SUICIDAL ANGELS/「BLOODBATH」レビュー
ヘビーメタル、ハードロックアルバムレビュー
ヘビーメタル、ハードロックアルバムレビュー
-2012-

「BLOODBATH」SUICIDAL ANGELSジャケット画像
「BLOODBATH」
SUICIDAL ANGELS

12.2.22release

 ギリシャ産スラッシュ・メタラー:SUICIDAL ANGELS、1年4ヶ月ぶりのニューアルバム!

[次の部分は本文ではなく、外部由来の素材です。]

Lemma prune_sinv aliases next r :
  sinv r → collect_aliases aliases ∅ ∅ = inr next → vinv (prune_aliases next r <| pr_desiredAliases := next |>) →
  sinv (prune_aliases next r <| pr_desiredAliases := next |>).
Proof.
  intros Hs Hc Hv. destruct (prune_spec identity_of next r (s_v _ Hs)) as (_ & Hr & Ha & Hh). cbn in Hr, Ha, Hh.
  split; [done| | | |]; cbn.
  - intros id i e Hcur. change (current (prune_aliases next r) id = Some (i, e)) in Hcur. rewrite (current_same r) in Hcur by done.
    apply Hh. split; [by apply (s_own _ Hs id)|]. intros d a Hda _. by eapply alias_not_own.
  - intros d a [Hda Hn]%Ha. rewrite (sr_byRoute _ _ Hr), <- (s_alias _ Hs d a Hda).
    destruct (pr_byHost r !! al_Hostname a) as [i|] eqn:E.
    + apply Hh. split; [done|]. intros d' a' Ha' Hn' Eh. assert (d' = d) as -> by (by eapply alias_hosts_distinct). congruence.
    + destruct (pr_byHost (prune_aliases next r) !! al_Hostname a) as [i|] eqn:E'; [|done]. apply Hh in E' as [E' _]. congruence.
  - by intros d a [_ Hn]%Ha.
  - destruct (collect_spec _ _ _ _ Hc) as [_ Hd]; [by intros ?? ?%lookup_empty_Some|]. apply Hd.
Qed.

Lemma exec_sinv o r : managed o = true → sinv r → sinv (exec o r).2.
Proof.
  intros Hm Hs. assert (∀ p now, sinv (Preview_Attach identity_of p now r).2) as Hattach.
  { intros p now. destruct (PreviewAttach_cases identity_of p now r (s_v _ Hs)) as [->|(q & Hq & Hcl & -> & _ & Ht & Hsz)]; [done|]. cbn [snd]. rewrite publish_link.
    destruct (validateRoute_checked _ _ _ _ _ Hq) as [Hck _]. apply activate_sinv, link_sinv.
    - by apply vacate_sinv.
    - apply attach_linked; [apply Hs|done..].
    - apply (byRoute_current identity_of); [apply (vacate_inv identity_of), Hs|]. rewrite (vacate_current identity_of) by apply Hs. by rewrite decide_True.
    - apply (vacate_host identity_of); [apply Hs|done]. }
  destruct o; try done; cbn [exec].
  - apply Hattach.
  - unfold AttachAdmission. destruct (failed _); [done|]. destruct (_ != _); [done|]. apply Hattach.
  - unfold Preview_Detach. destruct (badID _ || _); [done|]. destruct (pr_closed r); [done|]. destruct (current r id) as [[i e]|] eqn:E; [|done].
    destruct (negb _ || _); [done|]. by apply drop_sinv.
  - unfold DetachAdmission. destruct (_ || _); [done|]. destruct (pr_closed r); [done|]. destruct (current r _) as [[i e]|] eqn:E; [|done].
    destruct (negb _); [done|]. by apply drop_sinv.
  - cbn [snd]. unfold detachEntry. destruct (_ !! i) as [e|] eqn:E; [|done]. case_bool_decide as Hb; [|done]. apply drop_sinv; [done|by apply current_Some].
  - cbn [snd]. pose proof (PreviewClose_inv identity_of r (s_v _ Hs)) as Hv. unfold Preview_Close in *. destruct (pr_closed r); [done|].
    split; [done|..]; cbn [pr_byRoute pr_byHost pr_aliasesByID pr_desiredAliases]; try (intros * ?%lookup_empty_Some; done).
    intros id i e [Hx _]%current_Some. cbn [pr_byRoute] in Hx. by apply lookup_empty_Some in Hx.
  - destruct (Reconcile_cases identity_of aliases r (s_v _ Hs)) as [[-> _]|(next & Hn & -> & Hv1)]; [done|]. cbn [snd]. apply activate_routes_spec.
    by apply (prune_sinv aliases).
Qed.

Lemma new_sinv base epoch maximum r : NewDataCarrierPreviewRegistry base epoch maximum = inr r → sinv r.
Proof.
  intros Hr. pose proof (new_inv _ _ _ _ Hr) as Hv. unfold NewDataCarrierPreviewRegistry in Hr. destruct (_ && _); [done|]. destruct (_ || _); [done|].
  destruct (failed _); [done|]. injection Hr as <-. split; [done|..]; cbn [pr_byRoute pr_byHost pr_aliasesByID pr_desiredAliases]; try (intros * ?%lookup_empty_Some; done).
  intros id i e [Hx _]%current_Some. cbn [pr_byRoute] in Hx. by apply lookup_empty_Some in Hx.
Qed.

Lemma run_sinv base epoch maximum r : preview_run managed base epoch maximum r → sinv r.
Proof. induction 1 as [r Hr|o r _ IH Ho]; [by eapply new_sinv|by apply exec_sinv]. Qed.

(** C39. Installing a set of aliases is exact: after any run in which aliases came as whole sets,
    a set that is accepted leaves the routes alone, and then the hosts that resolve are
    exactly the own hosts of the registered routes, and the host names of those aliases of
    the set whose route is registered in the lease generation they were issued for and whose
    host is not a route's own; each resolves to its route, whatever order the maps are
    visited in. *)
Theorem preview_hosts_reconciled base epoch maximum r aliases r' :
  preview_run managed base epoch maximum r → ReconcilePreviewAliases aliases r = (None, r') →
  (∀ id, current r' id = current r id)
  ∧ ∀ h i, pr_byHost r' !! h = Some i ↔
      ∃ e, current r' (pv_RouteID (pe_route e)) = Some (i, e)
        ∧ (h = pe_host e
           ∨ ∃ raw a, raw ∈ aliases ∧ normalize raw = inr a ∧ al_Hostname a = h ∧ al_RouteID a = pv_RouteID (pe_route e)
               ∧ al_PreviewGeneration a = pv_LeaseGeneration (pe_route e) ∧ ∀ id j e', current r' id = Some (j, e') → pe_host e' ≠ h).
Proof.
  intros Hs%run_sinv Hrec. destruct (Reconcile_cases identity_of aliases r (s_v _ Hs)) as [[_ Hne]|(next & Hn & Heq & Hv1)]; [by rewrite Hrec in Hne|].
  rewrite Hrec in Heq. set (r1 := prune_aliases next r <| pr_desiredAliases := next |>) in *.
  assert (r' = activate_routes_of (range_of (pr_byRoute r1)) r1) as -> by congruence. clear Heq Hrec.
  pose proof (prune_sinv aliases next r Hs Hn Hv1 : sinv r1) as Hs1. destruct (prune_spec identity_of next r (s_v _ Hs)) as (_ & Hr0 & _).
  destruct (activate_routes_spec (range_of (pr_byRoute r1)) r1 Hs1) as (Hs2 & Hr2 & _ & Hland).
  destruct (collect_spec _ _ _ _ Hn) as [Hin _]; [by intros ?? ?%lookup_empty_Some|].
  set (r2 := activate_routes_of (range_of (pr_byRoute r1)) r1) in *. split.
  { intros id. rewrite (current_same r1) by done. change (current r1 id) with (current (prune_aliases next r) id). by apply current_same. }
  intros h i. split.
  - intros Hh. destruct (v_host _ _ (s_v _ Hs2) h i Hh) as (e & He & Hb & Hor). exists e. split; [by apply current_Some|].
    destruct Hor as [?|(d & a & Ha & Hah & Hr)]; [by left|right]. pose proof (s_sub _ Hs2 d a Ha) as Hd. rewrite (sr_desired _ _ Hr2) in Hd. cbn in Hd.
    apply Hin in Hd as [Hd%lookup_empty_Some|(raw & Hraw & Hnorm & Hdom)]; [done|]. exists raw, a. split_and!; try done.
    + destruct (v_alias _ _ (s_v _ Hs2) d a Ha) as (_ & _ & j & e' & [Hb' He']%current_Some & Hl & _). rewrite Hr, Hb in Hb'. injection Hb' as <-. congruence.
    + intros id j e' Hc' E. subst h. by apply (alias_not_own r2 d a id j e').
  - intros (e & Hc & Hor). destruct Hor as [->|(raw & a & Hraw & Hnorm & Hah & Hr & Hl & Hfree)]; [by apply (s_own _ Hs2 _ _ _ Hc)|].
    assert (pr_aliasesByID r2 !! al_DomainID a = Some a) as Ha.
    { apply Hland.
      - rewrite Hr. apply current_Some in Hc as [Hc _]. rewrite (sr_byRoute _ _ Hr2) in Hc. apply list_elem_of_fmap. exists (pv_RouteID (pe_route e), i). split; [done|].
        rewrite range_of_perm. by apply elem_of_map_to_list.
      - split.
        + cbn. apply Hin. right. eauto.
        + exists i, e. rewrite Hr, <- (current_same r1 r2) by done. done.
        + intros id j e'. rewrite <- (current_same r1 r2) by done. rewrite Hah. apply Hfree. }
    rewrite <- Hah, (s_alias _ Hs2 _ _ Ha), Hr. by apply current_Some in Hc as [? _].
Qed.

(** ** Registrations *)

(** The operations that may take a registered route away. *)
Definition retires (o : op) (id : string) (i : nat) (p : DataCarrierPreviewRoute) : Prop :=
  match o with
  | ODetach id' identity revision => id' = id ∧ identity = pv_Identity p ∧ revision = pv_Revision p
  | ODetachAdmission a => ea_RouteID a = id ∧ admission_names a p = true
  | OEnded j => j = i
  | OClose => True
  | _ => False
  end.

(** Entry [i] no longer serves: whoever holds a lease on it is told. *)
Definition told (i : nat) r : Prop := ∃ e, pr_entries r !! i = Some e ∧ pe_done e = true.

Lemma drop_told id i host r : is_Some (pr_entries r !! i) → told i (drop_route id i host r).
Proof.
  intros [e He]. rewrite drop_route_eq. pose proof (removeAliases_routes id r) as Hr. unfold told. cbn. unfold ending. rewrite lookup_alter_eq, (sr_entries _ _ Hr), He.
  by eexists.
Qed.

Lemma told_link i p host r : told i r → told i (link p host r).
Proof.
  intros (e & He & Hd). exists e. split; [|done]. unfold link. cbn. rewrite lookup_insert_ne; [done|]. intros E. pose proof (fresh_entry r). congruence.
Qed.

 2010年に前作『DEAD AGAIN』で日本デビューを飾ったSUICIDAL ANGELSの4thアルバム。スラッシュ・メタル・シーンが再燃するなか、OVERKILLやEXODUS、KREATORといった大御所バンドのメンバーがこぞって賞賛していることも相まり、瞬く間に話題となった彼ら。そんな中での短いタームでの新作リリースは我々一般リスナーへのアピール度も非常に高く、SUICIDAL ANGELSの名をさらに広く知らしめることになるだろう。

 余計なエフェクト処理がないなかで聞えてくるタイトな演奏は、一聴して整合感が増していることが分かり、また相変わらずのSLAYER直系、高品質スラッシュ・チューンの連発には更なる成長の跡が刻まれている。複雑なギターアルペジオからスタートする「Chaos (The Curse Is Burning Inside)」はミッドテンポのシンプルな曲調ながらキャッチーなテイストもあり、中期のSEPULTURAあたりをも彷彿とさせる。緩急の激しい「Morbid Intention To Kill」〜「Summoning Of The Dead」の流れは組曲的な印象を感じさせたり、Firewindのボブ・カティオニスがギターソロで客演しているスラッシュチューン「Torment Payback」ではメロディック・デスの高揚感をフィーチャーしたりと、ソングライティング面での成長も感じられる。

 本編最後の“締め方”がちょっと残念ながら、全スラッシュ・ファンの欲求を満足させる秀作であることは前作に負けず劣らずだ。斬新な切り口はないが、求められるものを最高の形で提示してくれるSUICIDAL ANGELSは、往年のバンドを後追いしてきたファンにとって救世主的な存在なのだろう。